─── Dataset extract

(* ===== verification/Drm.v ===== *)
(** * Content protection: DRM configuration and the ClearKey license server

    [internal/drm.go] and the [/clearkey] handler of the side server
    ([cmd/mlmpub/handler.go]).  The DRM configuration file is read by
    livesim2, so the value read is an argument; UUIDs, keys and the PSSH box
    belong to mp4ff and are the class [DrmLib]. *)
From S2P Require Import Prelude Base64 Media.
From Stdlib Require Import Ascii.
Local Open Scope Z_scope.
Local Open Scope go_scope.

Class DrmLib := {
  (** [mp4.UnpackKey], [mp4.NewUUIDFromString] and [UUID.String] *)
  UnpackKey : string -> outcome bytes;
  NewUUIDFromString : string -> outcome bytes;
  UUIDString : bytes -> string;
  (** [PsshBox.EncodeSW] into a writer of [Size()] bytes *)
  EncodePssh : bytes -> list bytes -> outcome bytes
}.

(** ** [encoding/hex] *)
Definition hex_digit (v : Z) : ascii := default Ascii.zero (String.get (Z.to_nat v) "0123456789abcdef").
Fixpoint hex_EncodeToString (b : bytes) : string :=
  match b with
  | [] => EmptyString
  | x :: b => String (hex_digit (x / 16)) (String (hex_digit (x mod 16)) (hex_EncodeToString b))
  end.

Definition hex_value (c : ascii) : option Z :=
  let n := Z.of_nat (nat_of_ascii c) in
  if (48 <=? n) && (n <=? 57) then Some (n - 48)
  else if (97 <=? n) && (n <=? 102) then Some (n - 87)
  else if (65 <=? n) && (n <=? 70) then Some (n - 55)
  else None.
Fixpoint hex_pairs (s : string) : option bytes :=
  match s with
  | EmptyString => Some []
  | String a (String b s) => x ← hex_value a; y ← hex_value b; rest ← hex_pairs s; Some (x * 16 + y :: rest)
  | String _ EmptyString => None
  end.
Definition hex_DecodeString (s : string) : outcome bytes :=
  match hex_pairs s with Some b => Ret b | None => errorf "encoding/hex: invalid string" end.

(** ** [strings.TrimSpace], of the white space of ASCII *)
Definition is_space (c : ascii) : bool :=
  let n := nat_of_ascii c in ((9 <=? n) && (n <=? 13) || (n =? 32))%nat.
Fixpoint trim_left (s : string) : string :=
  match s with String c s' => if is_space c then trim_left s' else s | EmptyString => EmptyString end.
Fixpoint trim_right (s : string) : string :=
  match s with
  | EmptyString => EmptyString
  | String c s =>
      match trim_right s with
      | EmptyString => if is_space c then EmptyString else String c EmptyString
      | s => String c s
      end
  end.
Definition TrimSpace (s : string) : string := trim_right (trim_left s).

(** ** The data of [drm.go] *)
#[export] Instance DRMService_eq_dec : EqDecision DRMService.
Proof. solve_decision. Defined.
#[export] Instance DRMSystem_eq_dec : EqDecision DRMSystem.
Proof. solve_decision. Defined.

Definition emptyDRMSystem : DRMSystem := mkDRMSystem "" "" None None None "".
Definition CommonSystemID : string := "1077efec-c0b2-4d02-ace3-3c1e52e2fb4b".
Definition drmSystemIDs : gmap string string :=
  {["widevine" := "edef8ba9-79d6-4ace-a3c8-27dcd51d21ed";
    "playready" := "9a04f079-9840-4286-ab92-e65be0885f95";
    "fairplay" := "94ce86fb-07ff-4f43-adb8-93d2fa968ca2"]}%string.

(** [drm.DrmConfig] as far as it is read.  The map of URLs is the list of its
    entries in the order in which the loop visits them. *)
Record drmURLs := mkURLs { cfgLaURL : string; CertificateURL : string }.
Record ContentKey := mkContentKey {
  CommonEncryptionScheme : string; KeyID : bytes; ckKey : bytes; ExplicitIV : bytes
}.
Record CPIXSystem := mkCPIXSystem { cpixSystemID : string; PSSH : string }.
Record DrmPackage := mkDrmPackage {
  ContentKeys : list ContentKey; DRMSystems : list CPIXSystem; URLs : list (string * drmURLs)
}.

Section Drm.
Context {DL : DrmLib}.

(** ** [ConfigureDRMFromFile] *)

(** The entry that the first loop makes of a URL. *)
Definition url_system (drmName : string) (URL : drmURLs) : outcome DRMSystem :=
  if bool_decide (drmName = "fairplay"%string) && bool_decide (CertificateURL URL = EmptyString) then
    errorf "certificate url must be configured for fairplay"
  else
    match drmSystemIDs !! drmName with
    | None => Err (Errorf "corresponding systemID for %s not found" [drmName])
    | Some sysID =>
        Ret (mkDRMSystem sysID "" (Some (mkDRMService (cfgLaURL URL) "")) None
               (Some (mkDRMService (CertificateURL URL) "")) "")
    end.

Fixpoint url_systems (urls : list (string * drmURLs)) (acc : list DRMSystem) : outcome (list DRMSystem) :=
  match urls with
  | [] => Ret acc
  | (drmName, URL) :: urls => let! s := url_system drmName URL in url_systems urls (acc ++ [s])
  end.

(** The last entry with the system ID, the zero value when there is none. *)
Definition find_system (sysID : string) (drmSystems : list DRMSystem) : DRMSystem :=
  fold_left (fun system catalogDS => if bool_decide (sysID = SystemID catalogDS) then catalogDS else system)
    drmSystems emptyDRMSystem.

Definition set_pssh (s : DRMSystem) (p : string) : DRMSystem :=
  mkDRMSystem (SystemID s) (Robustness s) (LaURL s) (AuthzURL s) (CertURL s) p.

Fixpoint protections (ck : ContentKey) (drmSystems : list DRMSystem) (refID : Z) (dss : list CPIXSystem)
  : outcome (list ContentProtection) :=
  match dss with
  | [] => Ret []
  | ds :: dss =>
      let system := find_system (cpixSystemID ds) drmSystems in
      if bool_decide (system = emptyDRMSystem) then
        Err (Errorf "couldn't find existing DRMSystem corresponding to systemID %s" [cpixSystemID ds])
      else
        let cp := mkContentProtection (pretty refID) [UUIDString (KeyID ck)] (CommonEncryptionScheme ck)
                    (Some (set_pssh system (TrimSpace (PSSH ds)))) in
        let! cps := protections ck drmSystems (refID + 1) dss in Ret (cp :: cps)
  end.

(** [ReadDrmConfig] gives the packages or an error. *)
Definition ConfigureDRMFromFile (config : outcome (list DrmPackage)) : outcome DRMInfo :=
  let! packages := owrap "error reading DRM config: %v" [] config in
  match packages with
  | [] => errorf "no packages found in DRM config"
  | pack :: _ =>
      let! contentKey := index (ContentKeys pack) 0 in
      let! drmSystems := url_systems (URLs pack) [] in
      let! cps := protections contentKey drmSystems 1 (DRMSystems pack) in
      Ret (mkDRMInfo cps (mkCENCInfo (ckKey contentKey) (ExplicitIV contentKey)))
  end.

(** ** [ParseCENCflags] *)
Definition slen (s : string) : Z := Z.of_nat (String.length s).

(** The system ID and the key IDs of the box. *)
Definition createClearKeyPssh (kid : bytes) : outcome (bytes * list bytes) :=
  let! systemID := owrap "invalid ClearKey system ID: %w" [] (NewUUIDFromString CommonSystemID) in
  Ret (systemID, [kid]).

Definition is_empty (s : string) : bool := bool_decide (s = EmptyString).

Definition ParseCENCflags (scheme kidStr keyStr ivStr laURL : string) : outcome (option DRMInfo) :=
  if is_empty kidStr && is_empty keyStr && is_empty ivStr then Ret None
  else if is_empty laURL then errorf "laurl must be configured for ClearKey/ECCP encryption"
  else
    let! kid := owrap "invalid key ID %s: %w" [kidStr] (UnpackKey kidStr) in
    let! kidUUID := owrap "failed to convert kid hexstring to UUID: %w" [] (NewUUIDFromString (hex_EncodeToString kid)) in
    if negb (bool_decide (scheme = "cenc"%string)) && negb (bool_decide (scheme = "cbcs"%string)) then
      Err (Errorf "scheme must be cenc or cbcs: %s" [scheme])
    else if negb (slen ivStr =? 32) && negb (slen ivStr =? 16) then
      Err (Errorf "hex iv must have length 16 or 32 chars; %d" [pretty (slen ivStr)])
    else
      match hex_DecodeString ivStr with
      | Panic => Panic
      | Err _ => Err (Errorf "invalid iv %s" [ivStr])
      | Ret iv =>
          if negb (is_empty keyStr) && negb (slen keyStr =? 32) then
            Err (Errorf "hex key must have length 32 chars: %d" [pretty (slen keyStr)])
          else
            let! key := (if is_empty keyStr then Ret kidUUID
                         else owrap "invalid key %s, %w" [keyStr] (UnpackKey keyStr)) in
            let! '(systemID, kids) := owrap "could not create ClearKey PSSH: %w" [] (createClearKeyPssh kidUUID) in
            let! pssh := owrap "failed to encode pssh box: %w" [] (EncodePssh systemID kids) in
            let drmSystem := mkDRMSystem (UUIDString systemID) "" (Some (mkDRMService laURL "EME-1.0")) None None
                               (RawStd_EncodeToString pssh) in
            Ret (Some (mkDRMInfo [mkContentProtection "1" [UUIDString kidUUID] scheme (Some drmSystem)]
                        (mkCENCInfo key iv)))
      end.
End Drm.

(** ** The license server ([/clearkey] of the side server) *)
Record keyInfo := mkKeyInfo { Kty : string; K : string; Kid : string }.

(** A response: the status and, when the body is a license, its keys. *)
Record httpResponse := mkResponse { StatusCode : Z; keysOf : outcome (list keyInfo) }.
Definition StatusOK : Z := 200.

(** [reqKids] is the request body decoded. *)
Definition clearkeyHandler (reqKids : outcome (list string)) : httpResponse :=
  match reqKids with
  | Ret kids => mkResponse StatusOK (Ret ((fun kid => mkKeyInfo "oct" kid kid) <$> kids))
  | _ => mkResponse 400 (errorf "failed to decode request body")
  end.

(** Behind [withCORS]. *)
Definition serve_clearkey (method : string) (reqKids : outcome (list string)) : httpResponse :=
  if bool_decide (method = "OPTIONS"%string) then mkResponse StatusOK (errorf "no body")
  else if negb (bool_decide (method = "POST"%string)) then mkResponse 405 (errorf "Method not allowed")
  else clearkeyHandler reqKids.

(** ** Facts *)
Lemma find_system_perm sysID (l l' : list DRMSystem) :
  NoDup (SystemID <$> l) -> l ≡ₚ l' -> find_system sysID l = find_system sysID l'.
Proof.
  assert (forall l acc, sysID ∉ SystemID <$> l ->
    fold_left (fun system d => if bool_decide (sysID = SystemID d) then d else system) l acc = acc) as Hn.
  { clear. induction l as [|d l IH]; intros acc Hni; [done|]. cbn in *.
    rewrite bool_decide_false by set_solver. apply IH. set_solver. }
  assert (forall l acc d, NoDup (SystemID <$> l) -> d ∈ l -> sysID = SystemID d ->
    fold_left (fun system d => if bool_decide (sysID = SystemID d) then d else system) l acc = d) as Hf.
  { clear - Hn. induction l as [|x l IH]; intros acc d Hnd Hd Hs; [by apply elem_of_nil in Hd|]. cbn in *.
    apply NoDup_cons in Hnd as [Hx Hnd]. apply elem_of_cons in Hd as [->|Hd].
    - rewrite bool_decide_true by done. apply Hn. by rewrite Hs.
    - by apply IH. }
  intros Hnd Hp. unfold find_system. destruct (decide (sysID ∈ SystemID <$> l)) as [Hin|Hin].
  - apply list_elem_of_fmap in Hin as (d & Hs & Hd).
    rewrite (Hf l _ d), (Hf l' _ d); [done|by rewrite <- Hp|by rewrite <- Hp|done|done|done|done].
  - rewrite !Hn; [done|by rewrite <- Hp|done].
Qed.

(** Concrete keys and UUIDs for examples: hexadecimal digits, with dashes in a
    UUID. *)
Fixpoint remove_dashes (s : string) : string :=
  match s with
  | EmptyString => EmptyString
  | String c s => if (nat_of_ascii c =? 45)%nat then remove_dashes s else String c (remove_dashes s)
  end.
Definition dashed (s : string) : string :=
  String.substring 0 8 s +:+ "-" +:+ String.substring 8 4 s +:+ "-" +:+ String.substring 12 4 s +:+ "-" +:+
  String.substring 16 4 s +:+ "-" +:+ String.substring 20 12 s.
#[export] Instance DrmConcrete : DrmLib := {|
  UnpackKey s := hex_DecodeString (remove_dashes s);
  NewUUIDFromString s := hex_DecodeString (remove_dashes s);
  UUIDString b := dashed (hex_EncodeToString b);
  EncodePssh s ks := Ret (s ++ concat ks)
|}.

──────

Copy each line above where the string "have" occurs.

      Err (Errorf "hex iv must have length 16 or 32 chars; %d" [pretty (slen ivStr)])
            Err (Errorf "hex key must have length 32 chars: %d" [pretty (slen keyStr)])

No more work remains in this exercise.